Письма от ребят. Они еще спокойны, не знают, что им ехать в Москву.

Днем перерабатывал роман, вечером позвонил Ливанов и я пошел к нему. Вхожу, он стоит пьяный, бледный посередине комнаты. — Что такое?

— Я думал дать ему по морде. Но вспомнил Ваську (сына) и решил не буду. Еще убьет.

— Да кого?

— Охлопкова. Вошел ко мне: «Дай водки». У меня на столе пол-литра: «Я достал для дружка, Всеволода Вячеславовича хочу угостить». — Он выпросил полстакана. Дал. Обнимаю его, а у него во внутренних карманах, с обеих сторон — по бутылке водки. Ну не сука ли?

Выпили. Ливанову мало. Он затосковал. Звонит к Шостаковичу — уехал. К Толстому — дочь больна менингитом. К певице, жене Гаркави{340} — уехали. К дирижеру Самосуду{341} — спать ложится. К Довженко — тоже спать ложится, завтра надо работать… Тьфу! Берет трубку:

— Корнейчук? Сашко! Это Ливанов говорит. Я, Сашко, в твоей пьесе играть не буду. Отказываюсь. Почему? А сейчас приду, объясню… — Ко мне, пьяно улыбаясь, — видишь, как говорить надо, с ними, сволочами. Пойдем.

— Пойдем, сначала, в ресторан, может быть, там достанем.

Пошли в ресторан, пустой, холодный. У дверей стоит пьяный милиционер и громко, матерно, ругает директора, который не дает водки. Столики без скатертей. Свет в одном углу ресторана. Обедают в пальто. Нашли директора, седого, в смокинге, воротничок и манишка проношены до дыр.

— Разрешите познакомиться, Ливанов, народный артист, лауреат. Вс[еволод] Иванов — лауреат… Ваше имя?

— Сергей Иванович.

— Какое хорошее русское лицо! Вы русский и я русский. Мы бьемся с немцами…

— Да, вот двух сыновей подставил…

— Двух сыновей. А самому?

— Самому 75. Четыре войны видал.

— Ай-яй-яй… Я вас в «Стрельне» видел?

— Нет. Я был директором «Яра». Я вывел в люди Плевицкую, Собинова…
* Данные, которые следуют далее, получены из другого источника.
(* ===== verification/PlatformServer.v ===== *)
(** * Starting the platform

    serve and migrate of crates/platform-server/src/main.rs in the postgres build: the
    configuration, the signing key, the database, the router and the listener, in this order.
    What a start leaves behind, and what a restart finds.  Tracing and the requests themselves
    are not part of it. *)

From S2P Require Import Prelude External Utf8 FileSystem Json Float64 Manifest ManifestCanon.
From S2P Require Import Chain Crypto Keywrap Chronicle Archive VerifyChronicle Cli CliCorrect.
From S2P Require Import VerifyEngine Witness Addresses RateLimit Jwks CommandsCorrect ServiceTheorems.

(** The database and the network of the host: sqlx and tokio *)
Record Host := mkHost {
  pg_connect : bytes → result bytes unit;
  pg_migrate : bytes → result bytes unit;
  tcp_bind : bytes → result bytes unit;
}.

Inductive StartError := Failed (e : bytes) | StartPanics.

(** What the variables of the environment and the machine contribute; the variables with paths
    are taken apart. *)
Record ServeEnv := mkServeEnv {
  sv_vars : gmap bytes bytes;
  sv_key_path : option path; (* JWKS_KEY_PATH *)
  sv_passphrase : option bytes; (* JWKS_KEY_PASSPHRASE *)
  sv_temp_dir : path;
}.

Record AppState := mkAppState {
  as_db_pool : bytes; (* the database the pool is connected to *)
  as_keys : KeyManager;
  as_receipt_ttl_secs : N; (* u64 *)
}.

Section PlatformServer.
Context `{Blake3} `{Hex} `{Base64} `{Ed25519} `{Aead} `{Kdf} `{SerdeJson} `{SerdeValue}
  `{StoredKeyJson} `{IoText} `{Networks} `{HeaderValues} `{Governor}.

(** The router, by what it decides about requests *)
Record Router := mkRouter {
  ro_state : AppState;
  ro_rate_limit : RateLimitState;
  ro_origins : list bytes;
}.
Definition create_router (env : ServeEnv) (st : AppState) : result StartError Router :=
  match router_rate_limit (sv_vars env) with
  | None => Err StartPanics
  | Some rl => Ok (mkRouter st rl (cors_allowed_origins (sv_vars env)))
  end.

(** [serve] until it listens: the router and the address. *)
Definition serve (h : Host) (env : ServeEnv) (je : JwksEnv) : io StartError (Router * bytes) :=
  io_lift (map_err Failed (from_env (negb (je_release je)) (sv_vars env))) ≫= λ config,
  io_map_err Failed (new_manager (sv_key_path env) (sv_passphrase env) (sv_temp_dir env) je) ≫= λ keys,
  io_lift (map_err Failed (pg_connect h (database_url config))) ≫= λ _,
  io_lift (create_router env (mkAppState (database_url config) keys (receipt_ttl_secs config))) ≫= λ router,
  let address := lit "0.0.0.0:" ++ fmt_N (port config) in
  io_lift (map_err Failed (tcp_bind h address)) ≫= λ _,
  mret (router, address).

Definition migrate (h : Host) (env : ServeEnv) (release : bool) : result StartError unit :=
  map_err Failed (
    config ← from_env (negb release) (sv_vars env);
    pg_connect h (database_url config) ≫= λ _,
    pg_migrate h (database_url config)).
End PlatformServer.

Section Theorems.
Context `{Blake3Laws} `{HexLaws} `{Base64Laws} `{Ed25519Laws} `{P256} `{AeadLaws} `{KdfLaws}
  `{SerdeJsonLaws} `{SerdeValue} `{StoredKeyLaws} `{IoText} `{Jwt} `{!JwtLaws}
  `{Networks} `{HeaderValues} `{Governor}.

(** The random draws of a start are usable, and the key file is not the published one. *)
Record wf_start (env : ServeEnv) (je : JwksEnv) : Prop := {
  ws_seed : length (je_seed je) = 32;
  ws_nonce : length (je_nonce je) = 12;
  ws_metadata : metadata_reads_back 1 (je_salt je) (je_nonce je);
  ws_path p : resolve_key_path (je_release je) (sv_key_path env) (sv_temp_dir env) = Ok p →
    p ≠ [] ∧ last p ≠ Some (lit "jwks.json");
}.

(** A key manager that was opened is opened again, as it is and without a write. *)
Lemma new_manager_again (env : ServeEnv) (je je' : JwksEnv) (s s1 : fs) (km : KeyManager) :
  wf_start env je → je_release je' = je_release je →
  new_manager (sv_key_path env) (sv_passphrase env) (sv_temp_dir env) je s = (Ok km, s1) →
  new_manager (sv_key_path env) (sv_passphrase env) (sv_temp_dir env) je' s1 = (Ok km, s1)
  ∧ (s1 ≠ s → km_current_key km = je_seed je).
Proof.
  intros [Hseed Hn Hm Hp] Hrel Hnew. unfold new_manager in *. rewrite Hrel.
  apply io_bind_ok in Hnew as (p & ? & [Ep ->]%io_lift_ok & Hnew).
  apply io_bind_ok in Hnew as (pass & ? & [Epass ->]%io_lift_ok & Hnew).
  destruct (Hp _ Ep) as [Hpne Hlast]. rewrite Ep, Epass. unfold mbind, io_bind, io_lift.
  unfold open_or_generate in Hnew. destruct (path_exists p s) eqn:Ex.
  - injection Hnew as Hl <-. split; [|done]. unfold open_or_generate. by rewrite Ex, Hl.
  - assert (∃ k, km = mkKeyManager p pass (je_seed je) k None None) as [k Hk].
    { unfold generate_new in Hnew. apply io_bind_ok in Hnew as (? & ? & _ & Hnew).
      apply io_bind_ok in Hnew as (? & ? & _ & [-> _]%io_ret_ok). by eexists. }
    subst km. split; [|done].
    apply (signing_key_restart (mkKeyManager p pass (je_seed je) k None None) je je' s s1);
      [done| |done|done|done|by left].
    unfold jwks_path. cbn. intros Heq. apply Hlast. by rewrite Heq, last_snoc.
Qed.

(** Restarts: once a start has come as far as its signing key, whatever then failed, every later start
    with the same configuration that succeeds serves with that key, writes nothing, and the
    tokens signed with it are accepted against the keys it publishes. *)
Theorem restart_keeps_receipts (h : Host) (env : ServeEnv) (je je' : JwksEnv) (km : KeyManager) (s s1 s2 : fs)
    (router : Router) (address : bytes) (now : Z) (r : WitnessReceipt) (t j : bytes) :
  wf_start env je → je_release je' = je_release je →
  new_manager (sv_key_path env) (sv_passphrase env) (sv_temp_dir env) je s = (Ok km, s1) →
  serve h env je' s1 = (Ok (router, address), s2) →
  sign_witness_token km now r = Ok t → value_from_str j = Ok (to_jwks (as_keys (ro_state router))) →
  as_keys (ro_state router) = km ∧ s2 = s1 ∧ verify_witness_receipt_jws t j = Ok (receipt_facts r).
Proof.
  intros Hw Hrel Hnew Hserve Ht Hj.
  destruct (new_manager_again _ _ _ _ _ _ Hw Hrel Hnew) as [Hagain _]. unfold serve in Hserve.
  apply io_bind_ok in Hserve as (config & ? & [_ ->]%io_lift_ok & Hserve).
  apply io_bind_ok in Hserve as (km' & ? & Hkm%io_map_err_ok & Hserve).
  rewrite Hagain in Hkm. injection Hkm as <- <-.
  apply io_bind_ok in Hserve as (? & ? & [_ ->]%io_lift_ok & Hserve).
  apply io_bind_ok in Hserve as (ro & ? & [Hro ->]%io_lift_ok & Hserve).
  apply io_bind_ok in Hserve as (? & ? & [_ ->]%io_lift_ok & [Heq ->]%io_ret_ok).
  injection Heq as -> ->. unfold create_router in Hro. destruct (router_rate_limit _) as [rl|]; [|done].
  apply Ok_inj in Hro as <-. cbn [ro_state as_keys] in *. split_and!; [done|done|].
  apply (proj1 (witness_token_verifies _ _ _ _ _ _ Ht Hj)), published_current.
Qed.

(** A start either fails before it touches a file, or leaves what opening the signing key
    leaves: the database, the router and the listener come after it. *)
Theorem failed_start_files (h : Host) (env : ServeEnv) (je : JwksEnv) (s : fs) :
  let '(km, s1) := new_manager (sv_key_path env) (sv_passphrase env) (sv_temp_dir env) je s in
  (∃ e, serve h env je s = (Err (Failed e), s) ∧ from_env (negb (je_release je)) (sv_vars env) = Err e)
  ∨ (serve h env je s).2 = s1.
Proof.
  destruct (new_manager _ _ _ je s) as [km s1] eqn:Hkm. unfold serve.
  destruct (from_env _ _) as [config|e]; [right|left; by exists e].
  unfold mbind, io_bind, io_lift, io_map_err, mret, io_ret. cbn [map_err]. rewrite Hkm.
  repeat (case_match; simplify_eq/=; try done).
Qed.

(** [RATE_LIMIT_RPS=0] stops every start that finds its database, after the key was made. *)
Theorem zero_rate_panics (h : Host) (env : ServeEnv) (je : JwksEnv) (s s1 : fs) (km : KeyManager) (config : Config) :
  sv_vars env !! lit "RATE_LIMIT_RPS" = Some (lit "0") →
  from_env (negb (je_release je)) (sv_vars env) = Ok config →
  new_manager (sv_key_path env) (sv_passphrase env) (sv_temp_dir env) je s = (Ok km, s1) →
  pg_connect h (database_url config) = Ok tt →
  serve h env je s = (Err StartPanics, s1).
Proof.
  intros Hrps Hc Hkm Hpg. unfold serve. rewrite Hc. unfold mbind, io_bind, io_lift, io_map_err. cbn [map_err].
  rewrite Hkm, Hpg. unfold create_router, router_rate_limit, rate_limit_rps. by rewrite Hrps.
Qed.
End Theorems.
— Ай-яй-яй! Сергей Иванович, дайте водки.

— Водки нет!

И так в продолжение часа. Ливанов хвастался Россией, седыми бровями и голубыми глазами Серг[ея] Ивановича, собой, мной, Худож[ественным] театром, а лакей холодно говорил:

— Водки нет!

Наконец Ливанов сказал:

— Ну, черт с ним. Пойдем к Корнейчуку. Тоже сволочь, но что поделаешь.

— Может не ходить?

Пошли. Получилось черт знает какое хамство. Борис, видимо, считая В. Василевскую за дуру, кинулся к ней с комплиментами — гордость полек, грация, строгость, красота. Где-то он видел ее фото — красивая, с обнаженными руками… Не только слушать, но даже и писать сейчас противно. Ванда Василевская, умница, страшно злилась и перебирала чашки, чайник, кипевший на плитке, ответы ему несложные:

— Но, у нас нет водки.

Ибо Ливанов после каждого комплимента просил водки. Затем он начал хвалить свою жену — «немыслимых польских кровей! — Когда ехали в Париж, то в поезде офицеры встали, услышав ее фамилию. Королева». Все это становилось невыносимо скучным. Он говорил один все время. Я подошел к нему и сказал:

— Пойдем, Борис! Я знаю, где достать водки.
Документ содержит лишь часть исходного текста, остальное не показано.